Extron‘s people have been out in the real world and one of the things they’ve come up with is a handy widget that installs out of sight to automatically take up cable once it has been disconnected and safely stores it on a hidden reel. On a university campus with 90 classrooms, I replace at least a half-dozen VGA cables every week because of people disconnecting and then dropping them on hard floors, bending the flanges. The new Extron Retractor that Lee Dodson showed me solves that problem. It’s a unique, patent-pending retraction and management system that works with Extron’s Cable Cubby access enclosures. Clearly, Extron’s people aren’t just a bunch of guys in white coats wandering around in windowless labs.
The education market is a prime spot for infrared wireless microphones and Extron has responded with its new VoiceLift IR mic system. Marketed centrally for K-12 classroom use, the VoiceLift system has no problems with the DTV changeover, and there are no worries concerning unauthorized interception since IR is light-of-sight. The technology has matured with the VoiceLift system in that these no longer resemble the clunky old monsters of just a couple of years ago. They easily pick up, and the instructor has a new freedom of movement that was impossible with IR microphone systems before. With the DTV transition, there has been a definite shift in interest toward IR mic systems, and the buzz around this part of Extron’s booth is an indicator.
One of the stars of this year’s InfoComm has turned out to be the new TouchLink configurable touchpanels from Extron. The TLP 700MV mounts into a lecturn or wall and is a 7in. screen. All the models have configurable, backlit hardware buttons, five down each side, to use for source selection and navigation. One very thoughful feature of these is that they sense proxomity of the operator’s hand instead of having to be actually touched. Many tech-challenged operators using other brands of touchscreens have called for AV help after wondering why nothing is showing on the screen, even after they hit all the hardware buttons. With the new TLP touchscreens from Extron, that problem is gone. more…
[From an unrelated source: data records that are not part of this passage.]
Definition lower_char (c : ascii) : ascii :=
  let n := Ascii.N_of_ascii c in
  if ((65 <=? n) && (n <=? 90))%N then Ascii.ascii_of_N (n + 32) else c.

Fixpoint lower (s : string) : string :=
  match s with
  | EmptyString => EmptyString
  | String c rest => String (lower_char c) (lower rest)
  end.

(** [os.path.basename(path)]: what follows the last '/'. *)
Fixpoint basename (path cur : string) : string :=
  match path with
  | EmptyString => cur
  | String c rest =>
      if Ascii.eqb c "/"%char then basename rest EmptyString
      else basename rest (cur +:+ String c EmptyString)
  end.

(** [os.path.splitext(name)[1]] for a name without '/': from the last dot
    on, when a character other than a dot comes before that dot, and
    empty otherwise; [seen] says that such a character was read, [ext]
    is what was read from the last dot that counts. *)
Fixpoint extension (name : string) (seen : bool) (ext : string) : string :=
  match name with
  | EmptyString => ext
  | String c rest =>
      if Ascii.eqb c "."%char then
        extension rest seen (if seen then "." else ext)
      else
        extension rest true
          (match ext with
           | EmptyString => EmptyString
           | _ => ext +:+ String c EmptyString
           end)
  end.
(** * The pointer, modal-session and blocking-wait core of the Mac platform
      layer (engine/src/mac-core.mm), embedded as executable definitions.

    Notifications sent through [m_callback], calls into AppKit and reference
    counting are recorded in a trace, in the order the source performs them.
    Readings taken from the host (window under a point, event time, mouse
    location, the engine's click and drag settings) are inputs of each
    operation. *)

From Stdlib Require Import ZArith QArith Bool Lia String SpecFloat.
From stdpp Require Import base tactics option list.

Local Open Scope Z_scope.

(** ** Fixed-width integers *)

Definition wrap_uint32 (z : Z) : Z := z mod 2 ^ 32.
Definition wrap_int16 (z : Z) : Z := (z + 2 ^ 15) mod 2 ^ 16 - 2 ^ 15.
Definition in_int16 (z : Z) : Prop := - 2 ^ 15 <= z < 2 ^ 15.
Definition in_uint32 (z : Z) : Prop := 0 <= z < 2 ^ 32.

(** MCPoint (typedefs.h): a pair of int16_t coordinates. *)
Record MCPoint : Type := MCPointMake { MCPoint_x : Z; MCPoint_y : Z }.

Definition MCPoint_valid (p : MCPoint) : Prop :=
  in_int16 (MCPoint_x p) /\ in_int16 (MCPoint_y p).

(** ** Screen coordinate mapping *)

Module Coord.

(** CGFloat is a double: the binary64 values of IEEE 754 (53 bits of
    precision, exponents below 1024), with the arithmetic of the Standard
    Library's specification of it, rounding to the nearest value, ties to
    even. *)
Definition CGFloat : Type := spec_float.
(** * Fluid bake orchestration of [physics_fluid.c]

    A shallow embedding of the legacy (elbeem) channel sampler, scene
    validation and path resolver, and of the Mantaflow bake/free job
    controller, together with the properties of their specification.

    Conventions.  C [int]s are integers of [Z]; every value met here is a
    frame number, a count or a small bit mask, so no operation leaves the
    32-bit range and wrap-around never applies.  C [float] and [double] are
    IEEE-754 binary32 and binary64 values, computed by the Standard
    Library's [SpecFloat] operations at the two precisions.  A path is its
    list of components; the empty C string is the path without components.
    Functions of the host application (scene evaluation, file system,
    matrix decomposition, [powf]) are fields of the [Host] classes. *)

From Stdlib Require Import ZArith Bool String List Lia.
From Stdlib Require Import SpecFloat.
From stdpp Require Import base list list_numbers strings.

Local Open Scope string_scope.
Local Open Scope list_scope.
Local Open Scope Z_scope.

(* ===================================================================== *)
(** * Floating point                                                      *)
(* ===================================================================== *)

(** C [float]: binary32. *)
Module F32.
Definition prec : Z := 24.
Definition emax : Z := 128.
Definition add := SFadd prec emax.
Definition sub := SFsub prec emax.
Definition mul := SFmul prec emax.
Definition div := SFdiv prec emax.
Definition ltb := SFltb.
Definition zero : spec_float := S754_zero false.
(** [(float)n] for an [int] [n]. *)
Definition of_Z (n : Z) : spec_float := binary_normalize prec emax n 0 false.
(** [(float)x] for a [double] [x]: rounding to nearest even. *)
Definition of_double (x : spec_float) : spec_float :=
  match x with
  | S754_finite s m e => binary_round prec emax s m e
  | _ => x
  end.
(** The binary32 value nearest to the decimal [n / 10]. *)
Definition tenths (n : Z) : spec_float := div (of_Z n) (of_Z 10).
End F32.

(** C [double]: binary64. *)
Module F64.
Definition prec : Z := 53.
Definition emax : Z := 1024.
Definition sub := SFsub prec emax.
Definition div := SFdiv prec emax.
Definition of_Z (n : Z) : spec_float := binary_normalize prec emax n 0 false.
(** [(double)x] for a [float] [x]: exact. *)
Definition of_float (x : spec_float) : spec_float :=
  match x with
  | S754_finite s m e => binary_round prec emax s m e
  | _ => x
  end.
(** [M_PI] of [math.h], 0x400921FB54442D18. *)
Definition M_PI : spec_float := S754_finite false 7074237752028440 (-51).
End F64.

Abbreviation float := spec_float.
Abbreviation double := spec_float.

(* ===================================================================== *)
(** * Reports and paths                                                   *)
(* ===================================================================== *)

Inductive ReportType := RPT_INFO | RPT_WARNING | RPT_ERROR.

(** One call of [BKE_report], [BKE_reportf] or [WM_reportf]: the level, the
    format string as written in the source and the string arguments in
    order.  The elapsed wall-clock time printed by the job-end hooks is
    not recorded. *)
Record Report := mkReport {
  rpt_type : ReportType;
  rpt_format : string;
  rpt_args : list string }.

Definition BKE_report (reports : list Report) (t : ReportType) (msg : string) : list Report :=
  reports ++ [mkReport t msg []].

Definition BKE_reportf (reports : list Report) (t : ReportType) (fmt : string)
    (args : list string) : list Report :=
  reports ++ [mkReport t fmt args].

Definition path := list string.

Definition path_text (p : path) : string := String.concat "/" p.

(** [BLI_path_join(dst, size, dir, name, NULL)] and [BLI_join_dirfile]. *)
Definition BLI_path_join (dir : path) (name : string) : path := dir ++ [name].
Definition BLI_join_dirfile (dir : path) (file : string) : path := dir ++ [file].

(** [q] is [p] or lies below it. *)
Definition path_under (p q : path) : bool := bool_decide (p `prefix_of` q).

(** The file system utilities of [BLI_fileops]/[BLI_path_util].
    [BLI_delete] is the recursive deletion [BLI_delete(p, true, true)]. *)
Class FileSystem := {
  FS : Type;
  BLI_dir_create_recursive : path -> FS -> bool * FS;
  BLI_file_is_writable : path -> FS -> bool * FS;
  BLI_exists : path -> FS -> bool;
  BLI_delete : path -> FS -> FS;
  BLI_path_abs : path -> path -> path;
  modifier_path_init : string -> path;
  modifier_path_relbase : path;
  BLI_exists_delete : forall p q fs,
    BLI_exists q (BLI_delete p fs) = BLI_exists q fs && negb (path_under p q) }.

(** A file system that is the list of its entries, where every directory
    can be created and every file written. *)
Module ListFS.
Definition exists_ (p : path) (fs : list path) : bool := bool_decide (p ∈ fs).
Definition delete (p : path) (fs : list path) : list path :=
  filter (fun q => negb (path_under p q) = true) fs.
Definition create (p : path) (fs : list path) : bool * list path :=
  (true, if exists_ p fs then fs else fs ++ [p]).
Definition writable (p : path) (fs : list path) : bool * list path := (true, fs).
Definition abs (p relbase : path) : path := p.
End ListFS.

(** A file system on which nothing can be created or written. *)
Module ReadOnlyFS.
Definition create (p : path) (fs : list path) : bool * list path := (false, fs).
Definition writable (p : path) (fs : list path) : bool * list path := (false, fs).
End ReadOnlyFS.

(** A file system on which only the directories below [ok] can be created
    and written. *)
Module GuardedFS.
Definition create (ok : path) (p : path) (fs : list path) : bool * list path :=
  if path_under ok p then ListFS.create p fs else (false, fs).
Definition writable (ok : path) (p : path) (fs : list path) : bool * list path :=
  (path_under ok p, fs).
End GuardedFS.

(* ===================================================================== *)
(** * Mantaflow bake state                                                *)
(* ===================================================================== *)

Inductive Stage := DATA | NOISE | MESH | PARTICLES | GUIDING.

(** The ten flags [FLUID_DOMAIN_BAKING_X] and [FLUID_DOMAIN_BAKED_X]. *)
Inductive CacheBit := BAKING (X : Stage) | BAKED (X : Stage).

#[global] Instance Stage_eq_dec : EqDecision Stage.
Proof. solve_decision. Defined.

#[global] Instance CacheBit_eq_dec : EqDecision CacheBit.
Proof. solve_decision. Defined.

(** Modelled from the spec: the enum of [DNA_smoke_types.h] that gives
    the flags their values is missing from the sources; the bake state is
    "a bitset over {BAKING_X, BAKED_X}", so each flag is one bit of the
    [int] [cache_flag] and no two flags share a bit. *)
Class CacheFlagLayout := {
  cache_bit : CacheBit -> Z;
  cache_bit_range : forall b, 0 <= cache_bit b < 31;
  cache_bit_inj : forall b c, cache_bit b = cache_bit c -> b = c }.
(** * gh-release-watcher: a shallow embedding of [main.js]

    The program polls the releases of a list of repositories, compares the
    selected release's version with the one it stored last and posts a
    notification when the version went up.

    Strings are JavaScript strings, that is sequences of UTF-16 code units.
    The regular expressions of the source are kept as syntax trees and run
    by a backtracking matcher that returns the matches in the order in which
    a backtracking engine tries them.  Effects (the store, the log, the
    outgoing requests, thrown errors) are threaded through a small state and
    error monad. *)

From Stdlib Require Import String Ascii DecimalString.
From stdpp Require Import gmap list fin_maps.
From Stdlib Require Import ZArith Lia.

Local Open Scope N_scope.

(** ** JavaScript strings *)

Module JS.

(** A string is the list of its UTF-16 code units. *)
Abbreviation jsstring := (list N).

(** An ASCII literal of the source. *)
Definition lit (s : string) : jsstring :=
  map N_of_ascii (list_ascii_of_string s).

Definition between (lo hi c : N) : bool := (lo <=? c) && (c <=? hi).

Definition is_digit (c : N) : bool := between 48 57 c.
Definition is_upper (c : N) : bool := between 65 90 c.
Definition is_lower (c : N) : bool := between 97 122 c.
Definition is_alnum (c : N) : bool := is_digit c || is_upper c || is_lower c.

(** [\w] *)
Definition is_word (c : N) : bool := is_alnum c || (c =? 95).

(** [\s], and the characters [String.prototype.trim] removes: white space
    and line terminators. *)
Definition is_space (c : N) : bool :=
  between 9 13 c || (c =? 32) || (c =? 160) || (c =? 5760)
  || between 8192 8202 c || (c =? 8232) || (c =? 8233) || (c =? 8239)
  || (c =? 8287) || (c =? 12288) || (c =? 65279).

Definition is_high_surrogate (c : N) : bool := between 55296 56319 c.
Definition is_low_surrogate (c : N) : bool := between 56320 57343 c.

(** [Buffer.byteLength(s, 'utf8')]: a surrogate pair is one code point of
    four bytes, a lone surrogate is encoded as U+FFFD (three bytes). *)
Fixpoint byteLength (s : jsstring) : Z :=
  match s with
  | [] => 0%Z
  | c :: s' =>
      if c <? 128 then (1 + byteLength s')%Z
      else if c <? 2048 then (2 + byteLength s')%Z
      else if is_high_surrogate c then
        match s' with
        | d :: s'' =>
            if is_low_surrogate d then (4 + byteLength s'')%Z
            else (3 + byteLength s')%Z
        | [] => 3%Z
        end
      else (3 + byteLength s')%Z
  end.

(** [s.startsWith(p)] *)
Fixpoint startsWith (p s : jsstring) : bool :=
  match p, s with
  | [], _ => true
  | a :: p', b :: s' => (a =? b) && startsWith p' s'
  | _ :: _, [] => false
  end.

(** [s.trim()] *)
Fixpoint trimStart (s : jsstring) : jsstring :=
  match s with
  | c :: s' => if is_space c then trimStart s' else s
  | [] => []
  end.

Definition trimEnd (s : jsstring) : jsstring := rev (trimStart (rev s)).

Definition trim (s : jsstring) : jsstring := trimEnd (trimStart s).

(** [s.split(sep)] for a separator of one code unit; the result is never
    empty: a string without separator is its own single field. *)
Fixpoint split (sep : N) (s : jsstring) : list jsstring :=
  match s with
  | [] => [[]]
  | c :: s' =>
      if c =? sep then [] :: split sep s'
      else match split sep s' with
           | p :: ps => (c :: p) :: ps
           | [] => [[c]]
           end
  end.

(** [parts.join(sep)] *)
Fixpoint join (sep : jsstring) (parts : list jsstring) : jsstring :=
  match parts with
  | [] => []
  | [p] => p
  | p :: ps => p ++ sep ++ join sep ps
  end.

(** Truthiness of a string: only the empty string is falsy. *)
Definition truthy (s : jsstring) : bool :=
  match s with [] => false | _ :: _ => true end.

End JS.

Import JS.

(** ** Regular expressions *)

Module Regex.

(** The constructs the source's patterns use.  [Group i r] is the [i]-th
    capturing group; a non-capturing group is the regex itself. *)
Inductive regex : Type :=
| Eps
| Class (p : N -> bool)
| Seq (r1 r2 : regex)
| Alt (r1 r2 : regex)
| Plus (r : regex)
| Group (i : nat) (r : regex)
| Bos
| WordBoundary.

Definition Char (c : N) : regex := Class (N.eqb c).

(** A literal run of characters. *)
Fixpoint Str (s : jsstring) : regex :=
  match s with
  | [] => Eps
  | [c] => Char c
  | c :: s' => Seq (Char c) (Str s')
  end.

(** [r?], greedy. *)
Definition Opt (r : regex) : regex := Alt r Eps.

(** A position of the matcher: the code unit before the position (none at
    the start of the input), the input still to read, and the groups
    captured so far (the latest binding first). *)
Record mstate : Type := MState {
  before : option N;
  rest : jsstring;
  caps : list (nat * jsstring)
}.

Definition word_before (st : mstate) : bool :=
  match before st with Some c => is_word c | None => false end.

Definition word_after (st : mstate) : bool :=
  match rest st with c :: _ => is_word c | [] => false end.

(** The text read between position [st] and the later position [st']. *)
Definition consumed (st st' : mstate) : jsstring :=
  take (length (rest st) - length (rest st'))%nat (rest st).

(** Greedy [r+]: after one iteration of [r], first every way to go on
    iterating, then stopping here.  An iteration that reads nothing is not
    repeated.  [n] bounds the number of iterations; [S (length (rest st))]
    is never reached by iterations that each read a code unit. *)
Fixpoint iterate (step : mstate -> list mstate) (n : nat) (st : mstate)
  : list mstate :=
  match n with
  | O => []
  | S n' =>
      flat_map
        (fun st' =>
           (if (length (rest st') <? length (rest st))%nat
            then iterate step n' st' else []) ++ [st'])
        (step st)
  end.

(** All the ways [r] matches at [st], in the order a backtracking matcher
    tries them: the first one is the match. *)
Fixpoint run (r : regex) (st : mstate) : list mstate :=
  match r with
  | Eps => [st]
  | Class p =>
      match rest st with
      | c :: s' => if p c then [MState (Some c) s' (caps st)] else []
      | [] => []
      end
  | Seq r1 r2 => flat_map (run r2) (run r1 st)
  | Alt r1 r2 => run r1 st ++ run r2 st
  | Plus r' => iterate (run r') (S (length (rest st))) st
  | Group i r' =>
      map (fun st' => MState (before st') (rest st')
                             ((i, consumed st st') :: caps st'))
          (run r' st)
  | Bos => match before st with None => [st] | Some _ => [] end
  | WordBoundary => if xorb (word_before st) (word_after st) then [st] else []
  end.

(** The groups of a match; a group that took no part reads as empty. *)
Definition group (cs : list (nat * jsstring)) (i : nat) : jsstring :=
  match find (fun e => Nat.eqb (fst e) i) cs with
  | Some e => snd e
  | None => []
  end.

(** The match of [r] starting exactly at this position: the matched text
    and the captures. *)
Definition exec_at (r : regex) (prev : option N) (s : jsstring)
  : option (jsstring * list (nat * jsstring)) :=
  match run r (MState prev s []) with
  | st' :: _ => Some (take (length s - length (rest st'))%nat s, caps st')
  | [] => None
  end.

(** [s.match(r)] for a pattern without the [g] flag: the leftmost match. *)
Fixpoint search (r : regex) (prev : option N) (s : jsstring)
  : option (jsstring * list (nat * jsstring)) :=
  match exec_at r prev s with
  | Some m => Some m
  | None =>
      match s with
      | [] => None
      | c :: s' => search r (Some c) s'
      end
  end.

(** [s.replace(r, f)] for a pattern with the [g] flag: every match, from
    left to right and without overlap, is replaced by what the callback
    returns.  [skip] counts the code units of the current match that are
    still to be passed over; after an empty match the next code unit is
    copied. *)
Fixpoint replace_from (r : regex)
    (f : jsstring -> list (nat * jsstring) -> jsstring)
    (prev : option N) (s : jsstring) (skip : nat) : jsstring :=
  match skip with
  | S k =>
      match s with
      | [] => []
      | c :: s' => replace_from r f (Some c) s' k
      end
  | O =>
      match exec_at r prev s with
      | Some (m, cs) =>
          f m cs ++
          match s with
          | [] => []
          | c :: s' =>
              match length m with
              | O => c :: replace_from r f (Some c) s' O
              | S k => replace_from r f (Some c) s' k
              end
          end
      | None =>
          match s with
          | [] => []
          | c :: s' => c :: replace_from r f (Some c) s' O
          end
      end
  end.

Definition replace (r : regex)
    (f : jsstring -> list (nat * jsstring) -> jsstring) (s : jsstring)
  : jsstring :=
  replace_from r f None s O.

End Regex.

Import Regex.

(** ** Pure helpers of [main.js] *)

Definition digits : regex := Plus (Class is_digit).

(** [\d+(?:\.\d+)+] *)
Definition dotted : regex :=
  Seq digits (Plus (Seq (Char 46) digits)).

(** [/(\d+(?:\.\d+)+)/] *)
Definition version_re : regex := Group 1 dotted.

Definition sanitizeVersion (version : jsstring) : jsstring :=
  match search version_re None version with
  | Some (m, _) => lit "v" ++ m
  | None => lit ""
  end.

(** [[\w.-]] *)
Definition is_name_char (c : N) : bool := is_word c || (c =? 46) || (c =? 45).

(** [[a-zA-Z0-9-]] *)
Definition is_user_char (c : N) : bool := is_alnum c || (c =? 45).

(** [/https:\/\/github\.com\/([\w.-]+)\/([\w.-]+)\/(issues|pull)\/(\d+)/g] *)
Definition issue_re : regex :=
  Seq (Str (lit "https://github.com/"))
 (Seq (Group 1 (Plus (Class is_name_char)))
 (Seq (Char 47)
 (Seq (Group 2 (Plus (Class is_name_char)))
 (Seq (Char 47)
 (Seq (Group 3 (Alt (Str (lit "issues")) (Str (lit "pull"))))
 (Seq (Char 47)
      (Group 4 digits))))))).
Vaddio‘s booth was a popular destination for people who like to watch cameras move. The TrackVIEW system can use a number of activation methods to make a conferencing or presentation camera follow the presenter in a much less stilted and mechanical looking way than was previously the norm with such equipment. Pressure mats, IR sensors, and human control can all be linked together and easily selected to allow the TrackVIEW system to do just that—track and view the subject on camera and stay with them. Through the use of multiple types of activation schemes, the system can be adapted to suit just about any environment and it looks like the Vaddio people were having just as much fun demonstrating it as the onlookers were having watching the gadgets work. These gizmos would have made Stanley Kubrik’s HAL, the computer, proud.